**Exercise directions**. Sort through the listing below and keep each line with the word "gmap". Copy those.

**Data for review**.
-*-*-

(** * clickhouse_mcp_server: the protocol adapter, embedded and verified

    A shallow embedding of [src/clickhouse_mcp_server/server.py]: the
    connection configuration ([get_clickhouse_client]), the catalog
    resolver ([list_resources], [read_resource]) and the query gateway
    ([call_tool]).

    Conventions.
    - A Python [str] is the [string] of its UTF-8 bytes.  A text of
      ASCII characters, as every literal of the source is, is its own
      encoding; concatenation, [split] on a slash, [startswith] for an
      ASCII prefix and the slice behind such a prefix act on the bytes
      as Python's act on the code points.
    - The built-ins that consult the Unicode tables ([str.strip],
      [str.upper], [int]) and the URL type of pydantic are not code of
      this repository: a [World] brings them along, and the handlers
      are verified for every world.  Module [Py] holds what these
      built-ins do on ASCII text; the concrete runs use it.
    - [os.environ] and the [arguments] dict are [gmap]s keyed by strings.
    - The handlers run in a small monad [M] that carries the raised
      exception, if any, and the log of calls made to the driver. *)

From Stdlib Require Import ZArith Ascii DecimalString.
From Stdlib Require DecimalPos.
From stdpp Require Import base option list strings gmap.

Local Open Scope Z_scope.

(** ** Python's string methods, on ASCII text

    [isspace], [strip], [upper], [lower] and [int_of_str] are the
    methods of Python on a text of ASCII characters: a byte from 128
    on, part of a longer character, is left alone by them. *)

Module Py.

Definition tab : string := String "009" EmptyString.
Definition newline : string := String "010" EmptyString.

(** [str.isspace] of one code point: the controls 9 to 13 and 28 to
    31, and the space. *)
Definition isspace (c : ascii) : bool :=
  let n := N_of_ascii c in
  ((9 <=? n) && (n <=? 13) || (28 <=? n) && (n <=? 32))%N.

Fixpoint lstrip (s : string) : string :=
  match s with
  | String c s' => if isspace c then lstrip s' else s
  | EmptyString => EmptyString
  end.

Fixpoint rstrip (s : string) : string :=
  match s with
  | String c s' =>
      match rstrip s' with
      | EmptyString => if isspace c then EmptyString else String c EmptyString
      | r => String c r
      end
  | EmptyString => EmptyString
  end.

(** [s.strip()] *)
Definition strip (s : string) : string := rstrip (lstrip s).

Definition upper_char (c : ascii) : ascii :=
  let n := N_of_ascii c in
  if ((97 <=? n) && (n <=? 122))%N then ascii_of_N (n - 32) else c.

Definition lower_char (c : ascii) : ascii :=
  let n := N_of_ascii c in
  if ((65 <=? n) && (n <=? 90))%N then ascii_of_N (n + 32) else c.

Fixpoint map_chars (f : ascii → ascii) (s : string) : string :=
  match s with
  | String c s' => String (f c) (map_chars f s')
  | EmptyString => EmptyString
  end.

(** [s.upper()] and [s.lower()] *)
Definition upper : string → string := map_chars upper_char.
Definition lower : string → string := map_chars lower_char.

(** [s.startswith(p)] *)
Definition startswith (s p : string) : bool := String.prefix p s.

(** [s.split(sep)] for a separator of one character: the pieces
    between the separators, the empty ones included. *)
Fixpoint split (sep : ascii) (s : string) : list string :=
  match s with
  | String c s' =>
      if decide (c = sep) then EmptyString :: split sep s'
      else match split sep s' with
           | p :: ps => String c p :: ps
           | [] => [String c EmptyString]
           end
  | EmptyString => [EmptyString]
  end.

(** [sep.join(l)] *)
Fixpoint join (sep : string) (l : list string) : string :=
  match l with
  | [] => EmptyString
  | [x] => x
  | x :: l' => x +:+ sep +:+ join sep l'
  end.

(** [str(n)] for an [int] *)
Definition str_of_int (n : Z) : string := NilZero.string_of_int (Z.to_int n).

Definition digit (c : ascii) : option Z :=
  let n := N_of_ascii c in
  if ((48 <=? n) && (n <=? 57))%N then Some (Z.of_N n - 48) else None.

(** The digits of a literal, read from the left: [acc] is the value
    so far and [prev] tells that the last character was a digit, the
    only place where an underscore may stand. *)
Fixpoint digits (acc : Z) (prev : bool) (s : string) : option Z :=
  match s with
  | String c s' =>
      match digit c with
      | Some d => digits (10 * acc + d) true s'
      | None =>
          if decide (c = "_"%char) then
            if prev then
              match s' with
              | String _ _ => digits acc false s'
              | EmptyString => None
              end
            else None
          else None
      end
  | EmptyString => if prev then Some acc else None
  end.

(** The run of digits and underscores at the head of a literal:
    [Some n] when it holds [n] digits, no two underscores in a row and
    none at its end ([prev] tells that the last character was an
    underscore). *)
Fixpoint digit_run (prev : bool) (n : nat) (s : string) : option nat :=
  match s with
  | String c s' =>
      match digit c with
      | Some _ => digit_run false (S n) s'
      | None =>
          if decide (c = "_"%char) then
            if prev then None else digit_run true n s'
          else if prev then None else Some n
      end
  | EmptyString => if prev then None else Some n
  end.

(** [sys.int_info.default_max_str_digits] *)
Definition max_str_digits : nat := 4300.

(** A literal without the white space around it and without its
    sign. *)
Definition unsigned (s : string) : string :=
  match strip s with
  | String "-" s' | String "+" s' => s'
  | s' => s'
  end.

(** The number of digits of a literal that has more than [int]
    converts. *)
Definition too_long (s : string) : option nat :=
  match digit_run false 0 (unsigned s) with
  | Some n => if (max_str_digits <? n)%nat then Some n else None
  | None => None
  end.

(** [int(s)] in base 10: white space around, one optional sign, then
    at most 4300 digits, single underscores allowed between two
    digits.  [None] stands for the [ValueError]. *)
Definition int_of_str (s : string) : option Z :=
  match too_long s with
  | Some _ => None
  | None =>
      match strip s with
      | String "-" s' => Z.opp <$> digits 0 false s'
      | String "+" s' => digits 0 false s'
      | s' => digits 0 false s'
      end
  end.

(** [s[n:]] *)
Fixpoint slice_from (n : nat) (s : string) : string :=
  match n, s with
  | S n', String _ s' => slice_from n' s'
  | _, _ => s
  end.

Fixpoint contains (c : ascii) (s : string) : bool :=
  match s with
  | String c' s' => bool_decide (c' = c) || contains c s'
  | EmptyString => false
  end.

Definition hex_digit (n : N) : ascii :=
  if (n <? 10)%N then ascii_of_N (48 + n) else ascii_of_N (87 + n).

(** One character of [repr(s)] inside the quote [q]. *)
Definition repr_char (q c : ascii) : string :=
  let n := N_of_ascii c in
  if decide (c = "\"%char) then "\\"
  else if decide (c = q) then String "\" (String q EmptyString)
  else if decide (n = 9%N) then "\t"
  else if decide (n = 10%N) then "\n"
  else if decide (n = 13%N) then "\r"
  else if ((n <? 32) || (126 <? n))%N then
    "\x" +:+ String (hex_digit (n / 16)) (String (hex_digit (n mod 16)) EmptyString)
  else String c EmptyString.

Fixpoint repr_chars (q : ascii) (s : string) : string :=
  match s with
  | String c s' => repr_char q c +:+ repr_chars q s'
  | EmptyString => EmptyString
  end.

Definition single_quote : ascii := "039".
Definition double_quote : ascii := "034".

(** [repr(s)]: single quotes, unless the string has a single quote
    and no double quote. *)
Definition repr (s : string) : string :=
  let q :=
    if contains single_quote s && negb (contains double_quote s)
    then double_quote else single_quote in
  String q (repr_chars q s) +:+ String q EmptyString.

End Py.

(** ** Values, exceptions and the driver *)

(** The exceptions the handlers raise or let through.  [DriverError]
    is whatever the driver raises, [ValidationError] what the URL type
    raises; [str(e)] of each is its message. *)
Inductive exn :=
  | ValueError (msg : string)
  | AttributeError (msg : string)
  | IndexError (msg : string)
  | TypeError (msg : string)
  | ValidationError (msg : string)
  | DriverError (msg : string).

-*-*-

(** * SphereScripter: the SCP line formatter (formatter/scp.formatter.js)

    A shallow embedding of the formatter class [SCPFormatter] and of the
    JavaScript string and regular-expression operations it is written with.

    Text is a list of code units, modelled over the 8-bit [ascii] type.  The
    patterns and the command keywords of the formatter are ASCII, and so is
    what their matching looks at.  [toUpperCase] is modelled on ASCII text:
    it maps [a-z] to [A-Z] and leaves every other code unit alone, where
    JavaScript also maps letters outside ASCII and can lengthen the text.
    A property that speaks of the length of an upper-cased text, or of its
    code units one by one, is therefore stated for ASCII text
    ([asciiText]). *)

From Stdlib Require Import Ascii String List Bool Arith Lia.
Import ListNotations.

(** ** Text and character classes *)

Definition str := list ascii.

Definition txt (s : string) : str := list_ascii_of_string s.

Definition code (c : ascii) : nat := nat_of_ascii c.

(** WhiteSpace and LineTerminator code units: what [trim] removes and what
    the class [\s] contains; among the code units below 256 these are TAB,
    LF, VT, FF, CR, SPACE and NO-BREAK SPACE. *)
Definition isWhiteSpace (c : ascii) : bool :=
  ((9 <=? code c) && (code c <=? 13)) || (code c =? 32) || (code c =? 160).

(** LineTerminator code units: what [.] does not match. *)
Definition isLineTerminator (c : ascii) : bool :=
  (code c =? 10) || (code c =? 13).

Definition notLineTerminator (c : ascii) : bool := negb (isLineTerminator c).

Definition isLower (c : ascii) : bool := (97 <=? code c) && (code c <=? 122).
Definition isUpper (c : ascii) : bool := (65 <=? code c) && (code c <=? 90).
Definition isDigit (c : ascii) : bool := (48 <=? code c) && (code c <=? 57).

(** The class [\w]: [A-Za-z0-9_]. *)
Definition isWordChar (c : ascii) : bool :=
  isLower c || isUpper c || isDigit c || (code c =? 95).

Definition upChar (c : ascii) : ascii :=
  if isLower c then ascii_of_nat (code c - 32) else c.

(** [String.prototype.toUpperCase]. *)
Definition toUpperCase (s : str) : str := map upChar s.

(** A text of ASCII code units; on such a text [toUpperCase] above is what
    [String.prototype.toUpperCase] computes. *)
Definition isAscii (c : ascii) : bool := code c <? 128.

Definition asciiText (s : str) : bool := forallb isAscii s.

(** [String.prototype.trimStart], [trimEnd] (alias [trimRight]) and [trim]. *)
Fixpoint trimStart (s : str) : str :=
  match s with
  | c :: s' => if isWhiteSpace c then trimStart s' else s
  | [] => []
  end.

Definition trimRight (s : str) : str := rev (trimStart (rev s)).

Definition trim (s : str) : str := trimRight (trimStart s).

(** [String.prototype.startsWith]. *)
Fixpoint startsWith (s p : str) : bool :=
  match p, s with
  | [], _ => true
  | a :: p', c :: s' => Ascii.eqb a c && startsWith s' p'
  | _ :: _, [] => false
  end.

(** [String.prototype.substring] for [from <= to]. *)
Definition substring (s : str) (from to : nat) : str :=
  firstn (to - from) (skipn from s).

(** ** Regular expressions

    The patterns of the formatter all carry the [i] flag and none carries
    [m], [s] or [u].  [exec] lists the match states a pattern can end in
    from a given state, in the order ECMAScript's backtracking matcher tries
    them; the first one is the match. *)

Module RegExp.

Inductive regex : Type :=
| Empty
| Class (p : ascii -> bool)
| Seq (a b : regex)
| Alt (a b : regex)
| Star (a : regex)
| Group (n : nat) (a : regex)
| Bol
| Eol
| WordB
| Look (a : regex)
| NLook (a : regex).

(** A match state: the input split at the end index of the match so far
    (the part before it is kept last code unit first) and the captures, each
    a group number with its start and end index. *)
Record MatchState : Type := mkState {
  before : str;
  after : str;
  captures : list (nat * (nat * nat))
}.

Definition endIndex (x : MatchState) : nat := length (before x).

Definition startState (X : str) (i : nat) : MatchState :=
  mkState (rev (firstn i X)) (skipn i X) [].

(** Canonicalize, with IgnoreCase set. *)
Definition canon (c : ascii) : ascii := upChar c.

-*-*-

**Exercise output**.
    - [os.environ] and the [arguments] dict are [gmap]s keyed by strings.
From stdpp Require Import base option list strings gmap.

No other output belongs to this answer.